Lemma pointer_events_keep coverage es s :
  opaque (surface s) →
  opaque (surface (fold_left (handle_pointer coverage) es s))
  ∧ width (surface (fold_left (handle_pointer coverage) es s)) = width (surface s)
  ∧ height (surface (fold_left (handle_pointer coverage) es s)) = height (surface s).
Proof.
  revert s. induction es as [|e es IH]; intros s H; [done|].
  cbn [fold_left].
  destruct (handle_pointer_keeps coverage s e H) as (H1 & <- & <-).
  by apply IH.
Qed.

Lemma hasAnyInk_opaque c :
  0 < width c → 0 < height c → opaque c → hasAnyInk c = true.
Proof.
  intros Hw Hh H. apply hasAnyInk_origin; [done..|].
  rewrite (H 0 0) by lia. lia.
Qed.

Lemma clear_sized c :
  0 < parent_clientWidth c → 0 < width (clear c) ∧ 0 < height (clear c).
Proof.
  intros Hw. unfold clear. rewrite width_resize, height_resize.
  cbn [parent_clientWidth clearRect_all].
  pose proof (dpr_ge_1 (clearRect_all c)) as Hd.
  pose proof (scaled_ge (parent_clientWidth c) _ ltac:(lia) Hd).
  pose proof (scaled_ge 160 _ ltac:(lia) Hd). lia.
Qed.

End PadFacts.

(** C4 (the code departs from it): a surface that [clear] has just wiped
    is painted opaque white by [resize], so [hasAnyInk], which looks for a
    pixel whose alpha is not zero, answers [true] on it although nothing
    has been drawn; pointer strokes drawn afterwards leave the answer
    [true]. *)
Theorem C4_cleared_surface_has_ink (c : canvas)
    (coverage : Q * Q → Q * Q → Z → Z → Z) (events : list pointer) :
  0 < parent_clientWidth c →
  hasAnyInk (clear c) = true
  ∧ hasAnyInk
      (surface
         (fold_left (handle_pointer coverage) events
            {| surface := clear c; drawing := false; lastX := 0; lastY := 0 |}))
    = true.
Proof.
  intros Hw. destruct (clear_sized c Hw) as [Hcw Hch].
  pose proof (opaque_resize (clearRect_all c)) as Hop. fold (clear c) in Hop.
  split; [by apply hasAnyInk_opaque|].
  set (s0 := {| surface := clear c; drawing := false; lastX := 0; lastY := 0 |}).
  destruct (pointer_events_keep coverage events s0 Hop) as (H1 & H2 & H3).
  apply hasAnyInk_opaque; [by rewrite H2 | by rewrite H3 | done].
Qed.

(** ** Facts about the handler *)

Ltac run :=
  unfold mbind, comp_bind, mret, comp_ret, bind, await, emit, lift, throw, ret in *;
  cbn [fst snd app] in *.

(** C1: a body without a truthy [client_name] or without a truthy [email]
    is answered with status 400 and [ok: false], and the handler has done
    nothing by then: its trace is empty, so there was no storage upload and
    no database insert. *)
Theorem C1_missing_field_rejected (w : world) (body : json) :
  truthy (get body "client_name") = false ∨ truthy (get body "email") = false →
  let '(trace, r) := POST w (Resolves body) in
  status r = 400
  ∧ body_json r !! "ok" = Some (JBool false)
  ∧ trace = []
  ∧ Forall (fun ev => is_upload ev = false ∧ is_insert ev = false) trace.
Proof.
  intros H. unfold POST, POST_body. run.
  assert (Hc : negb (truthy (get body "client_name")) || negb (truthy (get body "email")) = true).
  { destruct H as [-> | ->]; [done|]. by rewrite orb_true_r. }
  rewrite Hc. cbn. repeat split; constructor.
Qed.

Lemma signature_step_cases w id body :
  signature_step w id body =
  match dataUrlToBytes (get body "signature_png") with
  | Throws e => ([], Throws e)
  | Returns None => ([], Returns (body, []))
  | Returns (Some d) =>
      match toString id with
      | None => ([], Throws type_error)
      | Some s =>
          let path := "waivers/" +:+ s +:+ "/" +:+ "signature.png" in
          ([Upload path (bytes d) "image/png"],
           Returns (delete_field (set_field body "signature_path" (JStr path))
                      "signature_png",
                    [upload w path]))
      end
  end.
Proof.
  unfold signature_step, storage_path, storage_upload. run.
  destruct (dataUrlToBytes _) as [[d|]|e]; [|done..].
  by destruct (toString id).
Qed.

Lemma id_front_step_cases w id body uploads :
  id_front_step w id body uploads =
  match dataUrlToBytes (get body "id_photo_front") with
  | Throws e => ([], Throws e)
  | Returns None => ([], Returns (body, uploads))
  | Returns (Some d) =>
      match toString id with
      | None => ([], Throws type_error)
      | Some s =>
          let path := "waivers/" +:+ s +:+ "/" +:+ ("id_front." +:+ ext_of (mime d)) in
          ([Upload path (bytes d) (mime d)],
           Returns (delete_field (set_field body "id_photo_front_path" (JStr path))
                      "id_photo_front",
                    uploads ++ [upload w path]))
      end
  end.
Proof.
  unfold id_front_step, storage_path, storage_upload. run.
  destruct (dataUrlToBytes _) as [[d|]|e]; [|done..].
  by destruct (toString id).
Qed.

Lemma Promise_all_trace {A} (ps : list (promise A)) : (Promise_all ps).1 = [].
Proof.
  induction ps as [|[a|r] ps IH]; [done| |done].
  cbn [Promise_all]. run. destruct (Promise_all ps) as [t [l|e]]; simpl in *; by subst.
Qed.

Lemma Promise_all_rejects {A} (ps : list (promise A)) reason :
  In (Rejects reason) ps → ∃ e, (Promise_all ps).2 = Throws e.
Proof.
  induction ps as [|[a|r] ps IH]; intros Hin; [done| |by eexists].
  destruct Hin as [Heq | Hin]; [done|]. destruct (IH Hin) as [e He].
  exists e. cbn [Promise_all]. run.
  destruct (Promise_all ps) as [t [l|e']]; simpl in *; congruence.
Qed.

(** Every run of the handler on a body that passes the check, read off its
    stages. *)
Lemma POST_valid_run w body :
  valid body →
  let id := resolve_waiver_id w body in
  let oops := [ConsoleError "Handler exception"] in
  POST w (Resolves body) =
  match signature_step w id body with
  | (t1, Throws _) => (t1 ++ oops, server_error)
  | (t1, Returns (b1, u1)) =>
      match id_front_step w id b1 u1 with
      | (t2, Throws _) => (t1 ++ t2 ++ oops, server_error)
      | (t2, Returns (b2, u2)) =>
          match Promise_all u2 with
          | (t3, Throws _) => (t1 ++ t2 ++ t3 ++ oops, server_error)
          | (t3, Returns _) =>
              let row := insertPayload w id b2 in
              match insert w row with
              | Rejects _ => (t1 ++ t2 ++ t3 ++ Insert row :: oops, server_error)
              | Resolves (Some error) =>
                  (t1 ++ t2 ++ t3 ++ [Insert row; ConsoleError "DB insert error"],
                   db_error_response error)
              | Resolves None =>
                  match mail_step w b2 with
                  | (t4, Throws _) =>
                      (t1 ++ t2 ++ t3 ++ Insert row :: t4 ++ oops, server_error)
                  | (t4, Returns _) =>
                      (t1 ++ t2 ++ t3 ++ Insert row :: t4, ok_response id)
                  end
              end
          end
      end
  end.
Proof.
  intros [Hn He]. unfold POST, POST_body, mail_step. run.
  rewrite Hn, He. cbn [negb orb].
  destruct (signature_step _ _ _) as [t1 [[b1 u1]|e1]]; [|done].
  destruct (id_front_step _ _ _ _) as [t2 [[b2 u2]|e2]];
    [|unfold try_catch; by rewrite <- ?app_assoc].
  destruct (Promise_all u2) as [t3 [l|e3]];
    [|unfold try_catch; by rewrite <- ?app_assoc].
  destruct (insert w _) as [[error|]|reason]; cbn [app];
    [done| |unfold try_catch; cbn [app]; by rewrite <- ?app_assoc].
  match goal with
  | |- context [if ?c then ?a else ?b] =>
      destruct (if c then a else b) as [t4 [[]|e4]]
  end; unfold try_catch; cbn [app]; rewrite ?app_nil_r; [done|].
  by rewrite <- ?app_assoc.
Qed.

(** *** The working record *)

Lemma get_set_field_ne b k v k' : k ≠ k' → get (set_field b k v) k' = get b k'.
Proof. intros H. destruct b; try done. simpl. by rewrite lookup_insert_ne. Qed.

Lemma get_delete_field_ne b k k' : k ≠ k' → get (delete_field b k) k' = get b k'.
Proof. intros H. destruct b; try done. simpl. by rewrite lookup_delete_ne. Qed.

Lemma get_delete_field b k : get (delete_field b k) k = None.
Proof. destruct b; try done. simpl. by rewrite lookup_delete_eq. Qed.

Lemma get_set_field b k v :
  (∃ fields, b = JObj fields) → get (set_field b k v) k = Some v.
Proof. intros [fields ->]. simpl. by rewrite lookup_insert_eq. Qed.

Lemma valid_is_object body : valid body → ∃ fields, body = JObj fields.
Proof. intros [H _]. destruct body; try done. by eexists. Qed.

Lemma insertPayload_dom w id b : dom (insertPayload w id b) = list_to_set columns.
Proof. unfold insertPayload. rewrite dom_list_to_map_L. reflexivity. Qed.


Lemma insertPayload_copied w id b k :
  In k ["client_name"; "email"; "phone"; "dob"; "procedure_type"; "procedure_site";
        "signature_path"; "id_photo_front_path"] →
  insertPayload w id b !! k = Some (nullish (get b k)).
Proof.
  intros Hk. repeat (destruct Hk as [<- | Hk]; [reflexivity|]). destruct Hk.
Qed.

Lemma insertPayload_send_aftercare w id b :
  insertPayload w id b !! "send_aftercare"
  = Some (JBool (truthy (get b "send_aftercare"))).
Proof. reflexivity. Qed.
--
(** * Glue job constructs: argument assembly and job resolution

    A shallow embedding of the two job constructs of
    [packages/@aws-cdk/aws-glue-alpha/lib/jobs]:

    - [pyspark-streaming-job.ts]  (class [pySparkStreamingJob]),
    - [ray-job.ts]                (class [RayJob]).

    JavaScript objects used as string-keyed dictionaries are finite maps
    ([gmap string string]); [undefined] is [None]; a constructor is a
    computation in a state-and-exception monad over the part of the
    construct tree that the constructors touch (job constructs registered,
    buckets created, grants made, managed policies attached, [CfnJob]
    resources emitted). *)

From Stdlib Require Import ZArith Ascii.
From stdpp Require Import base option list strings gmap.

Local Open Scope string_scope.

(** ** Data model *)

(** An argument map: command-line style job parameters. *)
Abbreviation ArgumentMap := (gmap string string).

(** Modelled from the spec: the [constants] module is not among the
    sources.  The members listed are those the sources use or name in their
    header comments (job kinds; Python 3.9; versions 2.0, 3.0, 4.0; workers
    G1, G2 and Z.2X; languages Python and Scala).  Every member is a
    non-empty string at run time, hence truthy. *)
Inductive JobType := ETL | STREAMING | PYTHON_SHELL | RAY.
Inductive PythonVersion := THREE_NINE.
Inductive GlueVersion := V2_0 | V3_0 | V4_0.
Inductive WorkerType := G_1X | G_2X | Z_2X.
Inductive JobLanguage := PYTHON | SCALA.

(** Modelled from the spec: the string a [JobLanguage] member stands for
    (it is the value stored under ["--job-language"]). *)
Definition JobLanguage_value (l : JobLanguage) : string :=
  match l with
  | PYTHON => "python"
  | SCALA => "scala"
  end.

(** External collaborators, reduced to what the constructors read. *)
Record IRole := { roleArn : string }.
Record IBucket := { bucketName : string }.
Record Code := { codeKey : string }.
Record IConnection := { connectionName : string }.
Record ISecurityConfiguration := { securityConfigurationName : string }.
* * *
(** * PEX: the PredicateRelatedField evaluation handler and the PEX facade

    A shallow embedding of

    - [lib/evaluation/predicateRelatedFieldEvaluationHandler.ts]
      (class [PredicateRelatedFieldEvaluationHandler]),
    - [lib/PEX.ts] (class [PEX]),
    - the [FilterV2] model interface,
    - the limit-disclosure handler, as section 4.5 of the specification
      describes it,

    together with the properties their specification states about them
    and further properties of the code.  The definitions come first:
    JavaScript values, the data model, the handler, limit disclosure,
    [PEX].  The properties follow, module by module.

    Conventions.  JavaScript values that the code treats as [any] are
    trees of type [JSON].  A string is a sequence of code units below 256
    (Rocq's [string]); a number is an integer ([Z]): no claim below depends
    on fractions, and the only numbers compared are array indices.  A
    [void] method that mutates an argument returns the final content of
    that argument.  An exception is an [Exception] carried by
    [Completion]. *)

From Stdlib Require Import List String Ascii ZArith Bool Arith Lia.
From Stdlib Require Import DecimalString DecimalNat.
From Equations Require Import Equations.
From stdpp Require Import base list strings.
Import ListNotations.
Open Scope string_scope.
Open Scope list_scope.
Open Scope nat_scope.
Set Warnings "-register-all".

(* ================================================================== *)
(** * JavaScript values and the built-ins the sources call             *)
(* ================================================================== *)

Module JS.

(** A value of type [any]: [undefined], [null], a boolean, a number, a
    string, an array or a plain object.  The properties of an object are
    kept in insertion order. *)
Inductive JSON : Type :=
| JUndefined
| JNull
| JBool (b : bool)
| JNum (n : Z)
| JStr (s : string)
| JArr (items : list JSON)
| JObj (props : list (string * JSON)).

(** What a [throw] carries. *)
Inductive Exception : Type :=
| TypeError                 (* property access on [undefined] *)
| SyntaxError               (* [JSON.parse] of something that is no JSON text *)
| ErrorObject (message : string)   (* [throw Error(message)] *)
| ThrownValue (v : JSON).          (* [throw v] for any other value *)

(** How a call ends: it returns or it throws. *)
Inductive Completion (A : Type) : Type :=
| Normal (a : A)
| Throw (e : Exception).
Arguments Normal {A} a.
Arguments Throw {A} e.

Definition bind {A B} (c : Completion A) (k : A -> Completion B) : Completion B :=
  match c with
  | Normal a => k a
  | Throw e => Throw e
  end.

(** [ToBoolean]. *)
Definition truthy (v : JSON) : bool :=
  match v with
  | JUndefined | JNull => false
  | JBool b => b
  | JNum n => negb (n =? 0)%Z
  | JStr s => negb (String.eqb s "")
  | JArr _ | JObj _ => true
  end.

What is expected
Scan the records above. Return every line with "properties" in it.

Answer to this exercise
    together with the properties their specification states about them
    and further properties of the code.  The definitions come first:
    [PEX].  The properties follow, module by module.
    string, an array or a plain object.  The properties of an object are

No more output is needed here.